Two New Studies Illustrate the Pitfalls of Reference Pricing

Reference pricing policies link government reimbursements for drugs to the prices paid in other markets. These policies are popular abroad, where governments often set price caps using reference pricing. Recently, various forms of reference pricing have been suggested as potential solutions to the problem of high prices in the U.S.

In two recently published studies, Luca Maini and coauthors examine the strategic reaction of drug manufacturers to reference pricing and caution against the potential negative consequences of adopting such policies.

The first study, titled “Reference Pricing as a Deterrent to Entry: Evidence from the European Pharmaceutical Market” (with Fabio Pammolli), focuses on international reference pricing in Europe, where most countries reference each other’s prices in negotiations with manufacturers. Using data on drug sales across all EU member states between 2002-2012, the study documents extensive entry delays in several lower-income European countries.

The paper suggests that some of these delays may reflect a strategic choice by manufacturers. By postponing a product’s launch in a low-income country, a manufacturer can prevent other governments from using that country’s price as a reference. Using a structural model, the authors demonstrate that reference pricing is responsible for approximately half of all launch delays in lower-income European countries (about one year per drug and country).

The second study, titled “Profiting from Most-Favored Customer Clauses: Evidence from the Medicaid Drug Rebate Program” (with Josh Feng and Thomas Hwang), focuses on the best-price clause of the Medicaid Drug Rebate Program (MDRP). According to MDRP rules, the reimbursement for drugs prescribed to Medicaid beneficiaries is equivalent to the Average Manufacturer Price (AMP, a measure of list price) minus 23.1% or the best price granted to any commercial payer.

Economic theory predicts that manufacturers can leverage the best-price clause to extract higher rebates from commercial payers.
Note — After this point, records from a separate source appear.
(** * AiDot switch platform: classifier, reconciler and entity adapter

    A shallow embedding of [custom_components/aidot/switch.py].  Python
    dictionaries are finite maps, Python sets are finite sets, and the
    mutable closure variable [lists_added] together with the host entity
    registry is threaded through the reconciliation pass explicitly. *)

From Stdlib Require Import Ascii NArith Lia.
From Stdlib Require String.
From stdpp Require Import base option list gmap sets strings.

(** ** Python string operations used by the module

    Type strings and model identifiers are modelled as sequences of
    one-byte characters; [lower] folds the letters [A]..[Z] and leaves
    every other character as it is. *)

Module PyStr.

Definition code (c : ascii) : N := N_of_ascii c.

Definition is_upper (c : ascii) : bool :=
  (65 <=? code c)%N && (code c <=? 90)%N.

Definition lower_char (c : ascii) : ascii :=
  if is_upper c then ascii_of_N (code c + 32) else c.

(** [s.lower()] *)
Fixpoint lower (s : string) : string :=
  match s with
  | EmptyString => EmptyString
  | String c s' => String (lower_char c) (lower s')
  end.

(** [s.startswith(p)] *)
Fixpoint startswith (p s : string) : bool :=
  match p, s with
  | EmptyString, _ => true
  | String _ _, EmptyString => false
  | String a p', String b s' =>
      if decide (a = b) then startswith p' s' else false
  end.

(** [p in s] on strings: [p] occurs as a contiguous substring of [s]. *)
Fixpoint contains (p s : string) : bool :=
  startswith p s ||
  match s with
  | EmptyString => false
  | String _ s' => contains p s'
  end.

(** [s.split(sep)] for a one-character separator.  The result always
    has a first element. *)
Fixpoint split (sep : ascii) (s : string) : list string :=
  match s with
  | EmptyString => [EmptyString]
  | String c s' =>
      if decide (c = sep) then EmptyString :: split sep s'
      else match split sep s' with
           | [] => [String c EmptyString]
           | h :: t => String c h :: t
           end
  end.

(** [s[n:]] for a non-negative [n]; past the end it is the empty string. *)
Fixpoint slice_from (n : nat) (s : string) : string :=
  match n, s with
  | O, _ => s
  | S _, EmptyString => EmptyString
  | S n', String _ s' => slice_from n' s'
  end.

(** Membership of a character in a string. *)
Fixpoint has_char (c : ascii) (s : string) : Prop :=
  match s with
  | EmptyString => False
  | String a s' => a = c ∨ has_char c s'
  end.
Intuitively, when manufacturers negotiate prices with payers, they can resist rebates above 23.1% by arguing that any such rebates would be very costly, as they will need to be passed on to Medicaid.
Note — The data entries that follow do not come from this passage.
(** Through a run of [Peek]s the pending bytes only grow, by what was pulled
    from the reader, and each view is a start of the final pending bytes, as
    long as its size or as the pending bytes were at its time. *)
Lemma peeks_inv fuel (sizes : list Z) :
  forall (this : PeekBuffer) h views this' h',
  sound h this ->
  peeks growcap fuel sizes this h = Done (views, this', h') ->
  sound h' this' /\ shape h h' /\
  (exists d, reads (reader this) d (reader this') /\
             content h' (buffer this') = content h (buffer this) ++ d) /\
  length views = length sizes /\
  (forall (i : nat) a x, sizes !! i = Some a -> views !! i = Some x ->
     0 <= a /\ x = take (length x) (content h' (buffer this')) /\
     exists L : nat, length x = Nat.min (Z.to_nat a) L /\
                     (len (buffer this) <= L)%nat) /\
  (forall (i j : nat) a b x y, (i <= j)%nat ->
     sizes !! i = Some a -> sizes !! j = Some b ->
     views !! i = Some x -> views !! j = Some y ->
     a <= b -> (length x <= length y)%nat).
Proof.
  induction sizes as [|size sizes' IH]; intros this h views this' h' Hs Hrun.
  - injection Hrun as <- <- <-.
    split_and!; [done|apply shape_refl| |done| |].
    + exists []. split; [constructor|by rewrite app_nil_r].
    + intros i a x Hi. by rewrite lookup_nil in Hi.
    + intros i j a b x y _ Hi. by rewrite lookup_nil in Hi.
  - cbn [peeks] in Hrun.
    apply bind_Done in Hrun as ([[[v e] this1] h1] & Hpeek & Hrun).
    apply bind_Done in Hrun as ([[views' this2] h2] & Hrest & Hret).
    injection Hret as <- <- <-.
    destruct (Peek_grows _ _ _ _ _ _ _ _ Hs Hpeek)
      as (Hs1 & Hsh1 & (d1 & Hr1 & Hc1) & Hsz & Hv & Hvl).
    destruct (IH _ _ _ _ _ Hs1 Hrest)
      as (Hs2 & Hsh2 & (d2 & Hr2 & Hc2) & Hlen & Hviews & Hmono).
    pose proof (length_content _ _ (proj1 Hs)) as Hl0.
    pose proof (length_content _ _ (proj1 Hs1)) as Hl1.
    assert (Hgrow : (len (buffer this) <= len (buffer this1))%nat).
    { rewrite <- Hl0, <- Hl1, Hc1, length_app. lia. }
    assert (Hhead : 0 <= size /\
              content h1 v = take (length (content h1 v)) (content h2 (buffer this2)) /\
              exists L : nat, length (content h1 v) = Nat.min (Z.to_nat size) L /\
                              (len (buffer this) <= L)%nat).
    { split_and!; [done| |by exists (len (buffer this1))].
      rewrite Hc2, take_app_le by (rewrite Hvl, Hl1; lia).
      rewrite Hvl. rewrite Hv at 1.
      rewrite <- (take_take _ (Z.to_nat size) (len (buffer this1))).
      rewrite (take_ge _ (len (buffer this1))) by (rewrite Hl1; lia). done. }
    split_and!.
    + done.
    + by eapply shape_trans.
    + exists (d1 ++ d2). split; [by eapply reads_trans|].
      by rewrite Hc2, Hc1, app_assoc.
    + simpl. by rewrite Hlen.
    + intros [|i] a x Hi Hx; simpl in Hi, Hx.
      * injection Hi as <-. injection Hx as <-. exact Hhead.
      * destruct (Hviews i a x Hi Hx) as (Ha & Hpre & L & HL & HLge).
        split_and!; [done|done|]. exists L. split; [done|lia].
    + intros [|i] [|j] a b x y Hij Hi Hj Hx Hy Hab; simpl in Hi, Hj, Hx, Hy.
      * injection Hi as <-. injection Hj as <-.
        injection Hx as <-. injection Hy as <-. done.
      * injection Hi as <-. injection Hx as <-.
        destruct (Hviews j b y Hj Hy) as (_ & _ & L & HL & HLge).
        rewrite Hvl, HL. lia.
      * lia.
      * eapply (Hmono i j); [lia|done..].
Qed.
The study exploits a reform of the MDRP passed as part of the Affordable Care Act, which raised the minimum rebate from 15.1% to 23.1%. This increase made the best-price clause less stringent: manufacturers who were previously able to refuse rebates above 15.1% could suddenly grant rebates up to 23.1% without triggering the clause.

Using data on estimated net prices of prescription drugs, the paper shows that after the ACA reform, drug prices fell and reduced spending in non-Medicaid segments by 2.5%. Further simulations show that removing the best-price clause altogether would reduce drug spending by an additional 3.5%.

Together, the results of these two studies cast doubt on the effectiveness of reference pricing policies and suggest that alternative routes to lower drug prices are needed.